## TASK GOAL
Starting at the line that contains "Lemma wp_consputc c", transcribe every remaining line of the entries exactly, including the last one.
---------- THE RECORDS ----------
Lemma prints_app t l1 l2 s s1 s2 : prints t l1 s s1 -> prints (term_puts l1 t) l2 s1 s2 -> prints t (l1 ++ l2) s s2.
Proof.
  intros [P1 T1 S1 O1] [P2 T2 S2 O2]. split.
  - by etrans.
  - unfold term_puts in *. by rewrite foldl_app.
  - rewrite S2, S1, (pr_uart _ _ P1), fmap_app, join_app, <- app_assoc. destruct (uart s); done.
  - intros i Hi. by rewrite O2, O1.
Qed.

(** The states in which printing works: nobody has panicked. *)
Definition printable (t : term) (s : con_st D) : Prop := panicked s = false /\ term_shown t s.

Lemma prints_printable t l s s' : prints t l s s' -> panicked s = false -> printable (term_puts l t) s'.
Proof. intros [P T _ _] Hp. split; [|done]. by rewrite (pr_panicked _ _ P). Qed.

(** A transfer on the serial line leaves the screen alone. *)
Lemma term_shown_dev t s s' : term_shown t s -> crt s' = crt s -> pc_reg (pcof s') = pc_reg (pcof s) -> term_shown t s'.
Proof. intros [] Hc Hr. split; try done; by rewrite ?Hr, ?Hc. Qed.

Definition wired (l : list Z) (s s' : con_st D) : Prop :=
  printed s s' /\ crt s' = crt s /\ pc_reg (pcof s') = pc_reg (pcof s) /\
  pc_sent (pcof s') = pc_sent (pcof s) ++ (if uart s then l else []).

Lemma wp_uartputc_wired c s : wp (uartputc c) (fun _ s' => wired [u8 c] s s') s.
Proof. eapply wp_mono; [apply wp_uartputc|]. intros [] s' (P & C & E). unfold wired. rewrite E. done. Qed.

Lemma wired_app l1 l2 s s1 s2 : wired l1 s s1 -> wired l2 s1 s2 -> wired (l1 ++ l2) s s2.
Proof.
  intros (P1 & C1 & R1 & S1) (P2 & C2 & R2 & S2). split_and!; [by etrans|congruence|congruence|].
  rewrite S2, S1, (pr_uart _ _ P1). destruct (uart s); by rewrite <- app_assoc.
Qed.

Lemma wp_wire c s : wp (if c =? BACKSPACE then uartputc 8 ;; uartputc 32 ;; uartputc 8 else uartputc c)
  (fun _ s' => wired (wire c) s s') s.
Proof.
  unfold wire. destruct (c =? BACKSPACE); [|apply wp_uartputc_wired].
  eapply wp_seq; [apply wp_uartputc_wired|]. intros [] s1 H1. eapply wp_seq; [apply wp_uartputc_wired|]. intros [] s2 H2.
  eapply wp_mono; [apply wp_uartputc_wired|]. intros [] s3 H3.
  apply (wired_app [8] [32; 8] s s1); [done|]. by apply (wired_app [32] [8] s1 s2).
Qed.

Lemma wp_consputc c t s : printable t s -> wp (consputc c) (fun _ s' => prints t [c] s s') s.
Proof.
  intros [Hp Ht]. unfold consputc. apply wp_bind, wp_gets. rewrite Hp.
  eapply wp_seq; [apply wp_wire|]. intros [] s1 (P1 & C1 & R1 & S1).
  eapply wp_mono; [apply (wp_cgaputc c t); by eapply term_shown_dev|]. intros [] s2 (P2 & T2 & S2 & O2). split.
  - by etrans.
  - done.
  - simpl. by rewrite app_nil_r, S2.
  - intros i Hi. by rewrite O2, C1.
Qed.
----------
## TASK ANSWER
Lemma wp_consputc c t s : printable t s -> wp (consputc c) (fun _ s' => prints t [c] s s') s.
Proof.
  intros [Hp Ht]. unfold consputc. apply wp_bind, wp_gets. rewrite Hp.
  eapply wp_seq; [apply wp_wire|]. intros [] s1 (P1 & C1 & R1 & S1).
  eapply wp_mono; [apply (wp_cgaputc c t); by eapply term_shown_dev|]. intros [] s2 (P2 & T2 & S2 & O2). split.
  - by etrans.
  - done.
  - simpl. by rewrite app_nil_r, S2.
  - intros i Hi. by rewrite O2, C1.
Qed.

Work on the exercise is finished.